Hard-punching former heavyweight champ Gerrie Coetzee dies at 67

Gerrie Coetzee, a hard-punching South African who won a share of the heavyweight championship in 1983 when he knocked out Michael "Dynamite" Dokes, died Thursday following a short battle with cancer. His daughter, Lana, confirmed his death at 67.

Coetzee, who was 33-6-1 with 21 knockouts in a career that ran from 1974 through 1997, had his career highlight in Richfield, Ohio, on Sept. 23, 1983, when he knocked Dokes out late in the 10th round. Coetzee had dropped Dokes in the fifth, and then finished him with two rights in the 10th.

Coetzee said after the fight he had a hand injury and probably would not have been able to use his right over the final five rounds had the fight continued. In his career, Coetzee underwent a staggering 23 hand surgeries.

Coetzee hit a stunned Dokes with back-to-back straight right hands. Dokes when down face first after the second shot, but grabbed a rope. As Coetzee went to a neutral corner, he prayed as referee Tony Perez tolled the count.

As Dokes struggled to get to his feet, Coetzee said to himself, "It's broken again." As Dokes grabbed at the rope, Coetzee said he prayed, "Please, God, don't let him get up." At that stage, he already had had 15 hand surgeries and felt he didn't have a chance in many of the fights he'd lost because of his numerous surgeries.

Coetzee lost the title to Greg Page in his first defense on Dec. 1, 1984, and never held the belt again. But Coetzee had fought most of the big names of his era. He debuted only six weeks before Muhammad Ali stunned George Foreman to win the title, and retired in 1997 when Evander Holyfield was champion.

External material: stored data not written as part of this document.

(** The calls of [send] and its result. [send] returns nil exactly when the
    rendering is not empty and the client answered nil to every call made;
    it makes two calls at most; and a call answered with an error is the
    last one: after a failed upload nothing is posted. *)
Theorem send_succeeds_iff_calls_succeed (event : socketSlackMessage)
    (resp : Message) :
  let r := send RenderMessage slackMaxMessageSize client event resp in
  (r.2 = None
   <-> String.length (RenderMessage resp) <> 0
       /\ forall call, call ∈ r.1 -> answer client call = None)
  /\ length r.1 <= 2
  /\ (forall before call after,
        r.1 = before ++ call :: after -> answer client call <> None ->
        after = [] /\ r.2 <> None).
Proof.
  cbv zeta. unfold send.
  destruct (decide (String.length (RenderMessage resp) = 0)) as [Hempty|Hfull].
  { cbn [fst snd]. split; [|split].
    - split; [done|]. by intros [? _].
    - simpl. lia.
    - intros before call after Heq. by destruct before. }
  destruct (decide (slackMaxMessageSize <= String.length (RenderMessage resp))).
  - destruct (uploadFileToSlack client (Channel event) resp
                (ThreadTimeStamp event)) as [file [err|]] eqn:Hupload.
    + cbn [fst snd]. split; [|split].
      * split; [done|]. intros [_ Hall].
        specialize (Hall _ (list_elem_of_here _ _)). simpl in Hall.
        rewrite Hupload in Hall. done.
      * simpl. lia.
      * intros before call after Heq _.
        destruct before as [|? [|? ?]]; simplify_eq/=; done.
    + match goal with
      | |- context [sendRendered client event ?stripped file] =>
          destruct (sendRendered_one_call event stripped file)
            as (call & context & -> & _)
      end.
      cbn [fst snd]. rewrite wrap_None. split; [|split].
      * split.
        -- intros Hcall. split; [done|].
           intros c [->|Hin]%elem_of_cons.
           ++ simpl. by rewrite Hupload.
           ++ by apply list_elem_of_singleton in Hin as ->.
        -- intros [_ Hall]. apply Hall. right. by left.
      * simpl. lia.
      * intros before c after Heq Hfail.
        destruct before as [|? [|? rest]]; simplify_eq/=.
        -- exfalso. apply Hfail. by rewrite Hupload.
        -- by rewrite wrap_None.
        -- by destruct rest.
  - destruct (sendRendered_one_call event resp None)
      as (call & context & -> & _).
    cbn [fst snd]. rewrite wrap_None. split; [|split].
    + split.
      * intros Hcall. split; [done|].
        intros c Hin. by apply list_elem_of_singleton in Hin as ->.
      * intros [_ Hall]. apply Hall. by left.
    + simpl. lia.
    + intros before c after Heq Hfail.
      destruct before as [|? rest]; simplify_eq/=.
      * by rewrite wrap_None.
      * by destruct rest.
Qed.

Lemma thread_option_is_TS (event : socketSlackMessage)
    (file : option slack.File) (opt : slack.MsgOption) :
  getThreadOptionIfNeeded (SectionT:=SectionT) (LabelInputT:=LabelInputT)
    event file = Some opt ->
  exists ts, opt = slack.MsgOptionTS ts.
Proof.
  unfold getThreadOptionIfNeeded. case_decide.
  - intros [= <-]. eauto.
  - destruct file as [f|]; [|done]. intros Hopt.
    apply DeliveryProps.firstShareOption_Some
      in Hopt as (? & ? & ? & _ & _ & -> & _). eauto.
Qed.

Lemma thread_option_in_thread (event : socketSlackMessage)
    (file : option slack.File) :
  ThreadTimeStamp event <> "" ->
  getThreadOptionIfNeeded (SectionT:=SectionT) (LabelInputT:=LabelInputT)
    event file = Some (slack.MsgOptionTS (ThreadTimeStamp event)).
Proof. intros Hts. unfold getThreadOptionIfNeeded. by rewrite decide_True. Qed.

(** The calls of [send], case by case. *)
Lemma send_calls (event : socketSlackMessage) (resp : Message) :
  (send RenderMessage slackMaxMessageSize client event resp).1
  = if decide (String.length (RenderMessage resp) = 0) then []
    else if decide (slackMaxMessageSize <= String.length (RenderMessage resp))
    then
      CallUploadFile (Channel event) resp (ThreadTimeStamp event)
      :: match uploadFileToSlack client (Channel event) resp
                 (ThreadTimeStamp event) with
         | (_, Some _) => []
         | (file, None) =>
             [CallPostMessage (Channel event)
                (slack.RenderInteractiveMessage
                   {| interactive.Type_ := interactive.Default;
                      interactive.Sections := [];
                      interactive.PlaintextInputs :=
                        interactive.PlaintextInputs resp;
                      interactive.OnlyVisibleForYou := false;
                      interactive.ReplaceOriginal := false |}
                 :: option_list (getThreadOptionIfNeeded event file))]
         end
    else if decide (interactive.Type_ resp = interactive.Popup
                    /\ TriggerID event <> "")
    then [CallOpenView (TriggerID event)
            {| slack.RenderModal := resp;
               slack.PrivateMetadata := Channel event |}]
    else
      let options :=
        slack.RenderInteractiveMessage resp
        :: option_list (getThreadOptionIfNeeded event None)
        ++ (if decide (interactive.ReplaceOriginal resp = true
                       /\ ResponseURL event <> "")
            then [slack.MsgOptionReplaceOriginal (ResponseURL event)]
            else []) in
      [if interactive.OnlyVisibleForYou resp
       then CallPostEphemeral (Channel event) (User event) options
       else CallPostMessage (Channel event) options].
Proof.
  unfold send, sendRendered.
  repeat (case_decide || case_match); simplify_eq/=; try done;
    repeat match goal with H : _ /\ _ |- _ => destruct H end; done.
Qed.

(** [send] stays where the message came from: every call it makes goes to
    the channel of the message (for a modal, through its private metadata),
    and when the message came from a thread, the file is uploaded to that
    thread and every post carries the option to reply in it. *)
Theorem send_stays_in_channel_and_thread (event : socketSlackMessage)
    (resp : Message) (call : Call) :
  call ∈ (send RenderMessage slackMaxMessageSize client event resp).1 ->
  match call with
  | CallUploadFile channel _ threadTs =>
      channel = Channel event /\ threadTs = ThreadTimeStamp event
  | CallOpenView _ view => slack.PrivateMetadata view = Channel event
  | CallPostEphemeral channel _ options | CallPostMessage channel options =>
      channel = Channel event
      /\ (ThreadTimeStamp event <> "" ->
          slack.MsgOptionTS (ThreadTimeStamp event) ∈ options)
  end.
Proof.
  rewrite send_calls.
  destruct (decide (String.length (RenderMessage resp) = 0));
    [by intros ?%elem_of_nil|].
  destruct (decide (slackMaxMessageSize <= String.length (RenderMessage resp))).
  - intros [->|Hin]%elem_of_cons; [done|].
    destruct (uploadFileToSlack client (Channel event) resp
                (ThreadTimeStamp event)) as [file [err|]];
      [by apply elem_of_nil in Hin|].
    apply list_elem_of_singleton in Hin as ->. split; [done|]. intros Hts.
    rewrite (thread_option_in_thread _ _ Hts). simpl.
    apply elem_of_cons. right. by left.
  - destruct (decide (interactive.Type_ resp = interactive.Popup
                      /\ TriggerID event <> "")).
    + by intros ->%list_elem_of_singleton.
    + cbv zeta. intros ->%list_elem_of_singleton.
      destruct (interactive.OnlyVisibleForYou resp);
        (split; [done|]); intros Hts;
        rewrite (thread_option_in_thread _ _ Hts); simpl;
        apply elem_of_cons; right; by left.
Qed.

(** A modal is opened for a popup only, and only when the message carries a
    trigger and the rendering is short of the maximum: a popup with no
    trigger, and a popup long enough to be uploaded, are posted in the
    channel instead. When a modal is opened it is the one call made, and
    the view shows the response and holds the channel as private metadata. *)
Theorem send_opens_modal_iff (event : socketSlackMessage) (resp : Message) :
  let r := send RenderMessage slackMaxMessageSize client event resp in
  let modal :=
    CallOpenView (TriggerID event)
      {| slack.RenderModal := resp; slack.PrivateMetadata := Channel event |} in
  (forall triggerID view,
     CallOpenView triggerID view ∈ r.1 ->
     r.1 = [modal]
     /\ interactive.Type_ resp = interactive.Popup
     /\ TriggerID event <> ""
     /\ 0 < String.length (RenderMessage resp) < slackMaxMessageSize)
  /\ (interactive.Type_ resp = interactive.Popup /\ TriggerID event <> ""
      /\ 0 < String.length (RenderMessage resp) < slackMaxMessageSize ->
      r.1 = [modal]).
Proof.
  cbv zeta. rewrite send_calls. split.
  - intros triggerID view.
    destruct (decide (String.length (RenderMessage resp) = 0));
      [by intros ?%elem_of_nil|].
    destruct (decide (slackMaxMessageSize <= String.length (RenderMessage resp))).
    + intros [?|Hin]%elem_of_cons; [done|].
      destruct (uploadFileToSlack client (Channel event) resp
                  (ThreadTimeStamp event)) as [file [err|]];
        [by apply elem_of_nil in Hin|].
      by apply list_elem_of_singleton in Hin.
    + destruct (decide (interactive.Type_ resp = interactive.Popup
                        /\ TriggerID event <> "")) as [[Hpopup Htrigger]|].
      * intros _. repeat split; try done; lia.
      * cbv zeta. intros Hin%list_elem_of_singleton.
        by destruct (interactive.OnlyVisibleForYou resp).
  - intros (Hpopup & Htrigger & Hlen).
    rewrite decide_False by lia. rewrite decide_False by lia.
    by rewrite decide_True.
Qed.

Coetzee first fought for the WBA title in 1979 when he lost a 15-round decision to "Big" John Tate. He was knocked out in the 13th of his second bid for the title by Mike Weaver on Oct. 25, 1980. After losing the title to Page, he never fought for a world championship again.

But Coetzee fought many of the big names of the 1970s and 1980s in an era loaded with terrific heavyweights. In addition to Dokes, Tate, Weaver and Page, he also met former heavyweight champions Leon Spinks, Pinklon Thomas and Frank Bruno in non-title fights.

Coetzee retired after losing to Bruno in 1986, and was out of the sport for more than seven full years. He came back in 1993 and had four fights, ending with a TKO loss to Iran Barkley in 1997.